__Action item__: Find "(** * syslog-ng" and "undefined in C, so a" in the records below. Copy the lines holding them and every line between, exactly, and no others.

------

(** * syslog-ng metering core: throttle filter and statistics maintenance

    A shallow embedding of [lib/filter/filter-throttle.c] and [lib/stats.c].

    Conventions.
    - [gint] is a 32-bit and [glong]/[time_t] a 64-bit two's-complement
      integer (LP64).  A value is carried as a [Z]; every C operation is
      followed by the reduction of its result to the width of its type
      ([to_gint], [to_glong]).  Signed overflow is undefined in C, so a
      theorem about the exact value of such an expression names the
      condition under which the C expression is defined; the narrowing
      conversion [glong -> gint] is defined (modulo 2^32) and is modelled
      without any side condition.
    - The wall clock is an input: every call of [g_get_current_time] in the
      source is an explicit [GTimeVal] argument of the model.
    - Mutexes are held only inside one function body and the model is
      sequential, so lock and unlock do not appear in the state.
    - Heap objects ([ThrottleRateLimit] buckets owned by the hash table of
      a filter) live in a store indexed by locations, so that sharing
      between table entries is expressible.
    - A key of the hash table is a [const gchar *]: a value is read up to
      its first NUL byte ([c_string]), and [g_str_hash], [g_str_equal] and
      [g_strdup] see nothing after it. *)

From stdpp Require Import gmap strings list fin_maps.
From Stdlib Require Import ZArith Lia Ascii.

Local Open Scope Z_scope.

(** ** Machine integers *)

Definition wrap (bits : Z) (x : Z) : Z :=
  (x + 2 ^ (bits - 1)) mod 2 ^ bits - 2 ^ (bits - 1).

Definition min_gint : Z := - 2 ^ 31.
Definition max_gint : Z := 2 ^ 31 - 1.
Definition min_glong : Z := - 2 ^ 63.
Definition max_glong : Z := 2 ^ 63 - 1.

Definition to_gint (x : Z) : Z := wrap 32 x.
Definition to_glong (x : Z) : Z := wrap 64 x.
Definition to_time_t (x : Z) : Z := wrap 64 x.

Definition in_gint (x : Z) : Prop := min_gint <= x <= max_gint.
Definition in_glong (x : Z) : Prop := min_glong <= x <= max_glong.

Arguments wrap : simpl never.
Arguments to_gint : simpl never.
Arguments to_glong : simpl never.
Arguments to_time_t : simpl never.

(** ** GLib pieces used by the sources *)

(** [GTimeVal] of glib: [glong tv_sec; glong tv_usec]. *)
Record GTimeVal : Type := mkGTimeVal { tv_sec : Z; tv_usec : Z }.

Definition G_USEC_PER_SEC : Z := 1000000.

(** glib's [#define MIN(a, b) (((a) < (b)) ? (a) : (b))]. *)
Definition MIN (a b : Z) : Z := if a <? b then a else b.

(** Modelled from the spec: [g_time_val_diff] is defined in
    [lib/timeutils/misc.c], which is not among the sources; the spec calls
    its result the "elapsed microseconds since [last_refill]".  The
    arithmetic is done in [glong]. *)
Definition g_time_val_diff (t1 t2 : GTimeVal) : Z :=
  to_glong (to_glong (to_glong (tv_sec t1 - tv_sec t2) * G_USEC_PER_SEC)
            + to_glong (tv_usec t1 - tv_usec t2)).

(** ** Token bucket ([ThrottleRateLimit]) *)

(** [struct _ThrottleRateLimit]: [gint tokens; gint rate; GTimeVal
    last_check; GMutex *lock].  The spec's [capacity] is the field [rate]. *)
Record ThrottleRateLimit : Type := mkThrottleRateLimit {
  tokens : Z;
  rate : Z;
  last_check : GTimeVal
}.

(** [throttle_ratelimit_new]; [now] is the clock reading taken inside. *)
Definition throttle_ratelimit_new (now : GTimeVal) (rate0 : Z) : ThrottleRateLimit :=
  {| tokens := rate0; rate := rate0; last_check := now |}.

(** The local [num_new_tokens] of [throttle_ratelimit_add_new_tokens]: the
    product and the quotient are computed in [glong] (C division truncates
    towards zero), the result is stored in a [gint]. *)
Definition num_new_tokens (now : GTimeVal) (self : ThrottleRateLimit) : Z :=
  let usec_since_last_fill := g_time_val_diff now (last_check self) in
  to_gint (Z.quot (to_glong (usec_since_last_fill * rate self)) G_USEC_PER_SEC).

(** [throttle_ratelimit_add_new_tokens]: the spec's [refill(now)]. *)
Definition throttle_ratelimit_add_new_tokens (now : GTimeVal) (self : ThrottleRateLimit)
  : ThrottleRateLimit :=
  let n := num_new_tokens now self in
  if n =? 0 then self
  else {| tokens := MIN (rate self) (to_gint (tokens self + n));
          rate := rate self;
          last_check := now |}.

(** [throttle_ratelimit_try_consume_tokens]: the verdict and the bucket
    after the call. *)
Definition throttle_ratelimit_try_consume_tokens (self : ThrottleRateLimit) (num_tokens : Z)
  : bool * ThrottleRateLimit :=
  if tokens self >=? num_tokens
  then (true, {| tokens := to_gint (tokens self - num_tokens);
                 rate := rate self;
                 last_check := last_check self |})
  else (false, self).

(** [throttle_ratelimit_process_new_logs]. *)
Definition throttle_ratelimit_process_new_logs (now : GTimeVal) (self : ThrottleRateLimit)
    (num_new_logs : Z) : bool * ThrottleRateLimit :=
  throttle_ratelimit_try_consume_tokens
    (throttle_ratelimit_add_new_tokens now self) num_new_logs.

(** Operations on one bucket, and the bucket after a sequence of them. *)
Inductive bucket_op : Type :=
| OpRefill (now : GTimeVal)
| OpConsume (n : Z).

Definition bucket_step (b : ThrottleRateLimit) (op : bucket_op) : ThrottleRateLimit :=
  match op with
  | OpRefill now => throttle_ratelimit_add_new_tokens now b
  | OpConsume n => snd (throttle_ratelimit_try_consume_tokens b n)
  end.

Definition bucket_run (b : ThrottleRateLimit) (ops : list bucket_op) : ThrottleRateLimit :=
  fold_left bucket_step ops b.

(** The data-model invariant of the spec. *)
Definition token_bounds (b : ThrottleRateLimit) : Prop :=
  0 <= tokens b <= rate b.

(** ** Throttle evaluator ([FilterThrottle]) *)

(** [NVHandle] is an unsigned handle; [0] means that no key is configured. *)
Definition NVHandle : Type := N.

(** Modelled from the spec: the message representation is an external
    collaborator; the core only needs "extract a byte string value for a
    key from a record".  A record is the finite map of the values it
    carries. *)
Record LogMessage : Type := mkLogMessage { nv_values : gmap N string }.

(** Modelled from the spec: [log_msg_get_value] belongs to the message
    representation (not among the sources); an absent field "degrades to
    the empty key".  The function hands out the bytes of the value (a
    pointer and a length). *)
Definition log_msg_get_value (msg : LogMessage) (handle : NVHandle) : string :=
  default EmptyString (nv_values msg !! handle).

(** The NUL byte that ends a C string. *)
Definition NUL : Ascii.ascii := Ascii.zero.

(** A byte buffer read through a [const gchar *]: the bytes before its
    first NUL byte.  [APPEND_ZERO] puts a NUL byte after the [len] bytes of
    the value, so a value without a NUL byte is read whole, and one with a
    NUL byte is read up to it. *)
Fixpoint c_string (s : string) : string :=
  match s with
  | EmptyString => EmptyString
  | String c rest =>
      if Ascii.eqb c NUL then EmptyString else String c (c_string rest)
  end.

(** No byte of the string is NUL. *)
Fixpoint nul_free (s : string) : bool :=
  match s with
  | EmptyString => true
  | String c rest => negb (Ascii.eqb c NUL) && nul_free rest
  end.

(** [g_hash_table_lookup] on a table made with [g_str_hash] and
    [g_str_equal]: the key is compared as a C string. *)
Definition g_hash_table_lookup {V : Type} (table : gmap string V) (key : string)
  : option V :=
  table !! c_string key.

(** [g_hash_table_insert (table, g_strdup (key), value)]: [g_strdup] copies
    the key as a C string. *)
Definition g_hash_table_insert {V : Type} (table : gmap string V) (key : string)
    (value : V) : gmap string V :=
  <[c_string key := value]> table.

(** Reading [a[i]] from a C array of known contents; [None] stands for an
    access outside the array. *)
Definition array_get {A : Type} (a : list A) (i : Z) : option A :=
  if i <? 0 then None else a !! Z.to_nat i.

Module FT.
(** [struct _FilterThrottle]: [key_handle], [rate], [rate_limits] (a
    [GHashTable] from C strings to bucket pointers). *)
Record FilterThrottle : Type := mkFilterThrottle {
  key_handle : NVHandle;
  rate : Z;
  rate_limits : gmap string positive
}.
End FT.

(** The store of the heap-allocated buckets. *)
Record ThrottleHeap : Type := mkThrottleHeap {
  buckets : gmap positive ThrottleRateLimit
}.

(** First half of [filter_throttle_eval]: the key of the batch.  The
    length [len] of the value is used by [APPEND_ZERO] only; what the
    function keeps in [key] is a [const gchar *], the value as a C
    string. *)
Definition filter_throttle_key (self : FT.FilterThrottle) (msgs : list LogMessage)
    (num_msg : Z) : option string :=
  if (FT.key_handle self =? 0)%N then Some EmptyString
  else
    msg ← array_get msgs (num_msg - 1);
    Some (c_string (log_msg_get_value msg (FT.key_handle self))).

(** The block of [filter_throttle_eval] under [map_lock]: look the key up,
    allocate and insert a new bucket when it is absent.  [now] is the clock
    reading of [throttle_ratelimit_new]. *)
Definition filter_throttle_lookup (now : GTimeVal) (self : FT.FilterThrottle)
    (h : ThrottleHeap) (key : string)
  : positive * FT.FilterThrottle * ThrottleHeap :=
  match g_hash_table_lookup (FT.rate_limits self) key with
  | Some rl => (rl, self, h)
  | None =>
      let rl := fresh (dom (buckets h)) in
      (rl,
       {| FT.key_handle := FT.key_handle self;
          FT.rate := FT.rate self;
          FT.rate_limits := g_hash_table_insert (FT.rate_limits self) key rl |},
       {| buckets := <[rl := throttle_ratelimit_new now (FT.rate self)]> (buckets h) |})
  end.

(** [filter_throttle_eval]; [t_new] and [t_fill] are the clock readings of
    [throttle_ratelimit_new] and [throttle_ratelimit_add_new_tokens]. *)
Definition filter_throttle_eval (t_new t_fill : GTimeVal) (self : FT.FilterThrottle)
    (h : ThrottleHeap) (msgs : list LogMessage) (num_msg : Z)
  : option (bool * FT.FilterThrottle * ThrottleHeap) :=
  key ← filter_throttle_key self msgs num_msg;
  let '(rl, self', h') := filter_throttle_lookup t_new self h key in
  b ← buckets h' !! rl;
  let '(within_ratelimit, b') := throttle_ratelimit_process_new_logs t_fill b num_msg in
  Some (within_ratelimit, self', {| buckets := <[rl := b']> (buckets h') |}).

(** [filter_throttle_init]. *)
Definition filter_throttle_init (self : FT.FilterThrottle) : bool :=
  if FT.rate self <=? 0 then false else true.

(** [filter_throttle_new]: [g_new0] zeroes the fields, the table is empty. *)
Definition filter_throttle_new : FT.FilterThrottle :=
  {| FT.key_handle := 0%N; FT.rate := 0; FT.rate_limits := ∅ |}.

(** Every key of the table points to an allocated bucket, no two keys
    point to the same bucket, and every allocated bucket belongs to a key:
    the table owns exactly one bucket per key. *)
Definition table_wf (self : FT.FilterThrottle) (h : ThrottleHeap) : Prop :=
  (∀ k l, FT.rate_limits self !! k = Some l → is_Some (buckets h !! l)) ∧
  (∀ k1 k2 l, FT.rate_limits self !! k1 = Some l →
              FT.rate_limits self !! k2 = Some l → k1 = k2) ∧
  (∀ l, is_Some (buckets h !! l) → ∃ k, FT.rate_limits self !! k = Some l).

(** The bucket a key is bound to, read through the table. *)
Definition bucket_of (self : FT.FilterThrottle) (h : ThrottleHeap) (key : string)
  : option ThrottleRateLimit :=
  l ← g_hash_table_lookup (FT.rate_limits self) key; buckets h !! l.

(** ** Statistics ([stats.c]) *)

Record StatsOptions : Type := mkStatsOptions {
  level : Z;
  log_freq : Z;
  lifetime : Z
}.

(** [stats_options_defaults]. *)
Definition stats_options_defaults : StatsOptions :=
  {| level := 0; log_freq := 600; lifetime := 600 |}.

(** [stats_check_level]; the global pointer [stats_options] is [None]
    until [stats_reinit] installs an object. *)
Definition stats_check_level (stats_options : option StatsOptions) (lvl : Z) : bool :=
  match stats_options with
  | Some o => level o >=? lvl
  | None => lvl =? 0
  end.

------

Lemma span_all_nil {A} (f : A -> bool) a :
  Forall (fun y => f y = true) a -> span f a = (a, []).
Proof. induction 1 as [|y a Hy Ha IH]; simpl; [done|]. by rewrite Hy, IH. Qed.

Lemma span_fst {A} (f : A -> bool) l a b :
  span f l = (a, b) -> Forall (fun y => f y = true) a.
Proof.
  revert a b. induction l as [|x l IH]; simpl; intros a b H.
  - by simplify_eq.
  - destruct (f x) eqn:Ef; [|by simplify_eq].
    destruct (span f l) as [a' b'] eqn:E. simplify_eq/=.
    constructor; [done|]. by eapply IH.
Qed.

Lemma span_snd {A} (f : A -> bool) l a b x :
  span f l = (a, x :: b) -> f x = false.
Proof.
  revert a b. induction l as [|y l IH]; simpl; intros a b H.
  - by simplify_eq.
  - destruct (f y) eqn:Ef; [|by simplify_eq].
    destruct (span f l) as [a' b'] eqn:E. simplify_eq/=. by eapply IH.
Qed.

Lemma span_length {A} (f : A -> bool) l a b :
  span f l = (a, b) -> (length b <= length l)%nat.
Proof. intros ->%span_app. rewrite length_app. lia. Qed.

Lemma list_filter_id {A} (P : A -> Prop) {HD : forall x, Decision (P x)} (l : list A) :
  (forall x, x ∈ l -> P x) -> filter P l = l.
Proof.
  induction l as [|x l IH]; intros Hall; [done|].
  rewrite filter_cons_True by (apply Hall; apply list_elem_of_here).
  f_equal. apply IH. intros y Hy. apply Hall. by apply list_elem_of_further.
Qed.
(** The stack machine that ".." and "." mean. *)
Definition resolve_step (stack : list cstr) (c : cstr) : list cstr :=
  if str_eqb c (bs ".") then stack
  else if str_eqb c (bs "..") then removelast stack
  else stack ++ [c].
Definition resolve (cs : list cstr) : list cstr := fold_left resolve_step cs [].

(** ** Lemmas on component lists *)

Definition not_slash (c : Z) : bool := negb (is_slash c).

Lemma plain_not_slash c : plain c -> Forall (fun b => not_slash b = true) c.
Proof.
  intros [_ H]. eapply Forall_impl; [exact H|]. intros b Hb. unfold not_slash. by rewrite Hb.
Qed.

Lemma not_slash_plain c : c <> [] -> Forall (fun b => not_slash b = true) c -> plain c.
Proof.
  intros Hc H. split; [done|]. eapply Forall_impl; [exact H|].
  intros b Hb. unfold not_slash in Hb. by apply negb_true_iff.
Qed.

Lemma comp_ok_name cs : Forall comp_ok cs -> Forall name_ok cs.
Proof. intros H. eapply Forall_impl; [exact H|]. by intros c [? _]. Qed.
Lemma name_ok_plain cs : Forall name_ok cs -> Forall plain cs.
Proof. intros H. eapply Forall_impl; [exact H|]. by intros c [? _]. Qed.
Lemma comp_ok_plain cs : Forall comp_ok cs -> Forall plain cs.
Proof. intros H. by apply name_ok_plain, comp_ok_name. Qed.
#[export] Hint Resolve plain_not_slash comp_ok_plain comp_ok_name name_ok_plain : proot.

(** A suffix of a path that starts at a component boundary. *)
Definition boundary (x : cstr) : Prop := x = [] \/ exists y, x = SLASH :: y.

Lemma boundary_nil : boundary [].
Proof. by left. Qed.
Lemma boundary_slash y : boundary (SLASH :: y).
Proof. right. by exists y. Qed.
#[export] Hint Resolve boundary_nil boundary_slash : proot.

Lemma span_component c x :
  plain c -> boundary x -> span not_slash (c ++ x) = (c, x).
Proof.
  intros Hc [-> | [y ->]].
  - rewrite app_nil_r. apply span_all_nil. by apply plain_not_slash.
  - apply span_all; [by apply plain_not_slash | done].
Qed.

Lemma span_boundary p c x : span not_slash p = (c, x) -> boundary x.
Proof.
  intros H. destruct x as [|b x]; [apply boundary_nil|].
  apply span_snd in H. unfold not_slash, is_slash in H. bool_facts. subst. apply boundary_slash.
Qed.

------

__Your solution__:
(** * syslog-ng metering core: throttle filter and statistics maintenance

    A shallow embedding of [lib/filter/filter-throttle.c] and [lib/stats.c].

    Conventions.
    - [gint] is a 32-bit and [glong]/[time_t] a 64-bit two's-complement
      integer (LP64).  A value is carried as a [Z]; every C operation is
      followed by the reduction of its result to the width of its type
      ([to_gint], [to_glong]).  Signed overflow is undefined in C, so a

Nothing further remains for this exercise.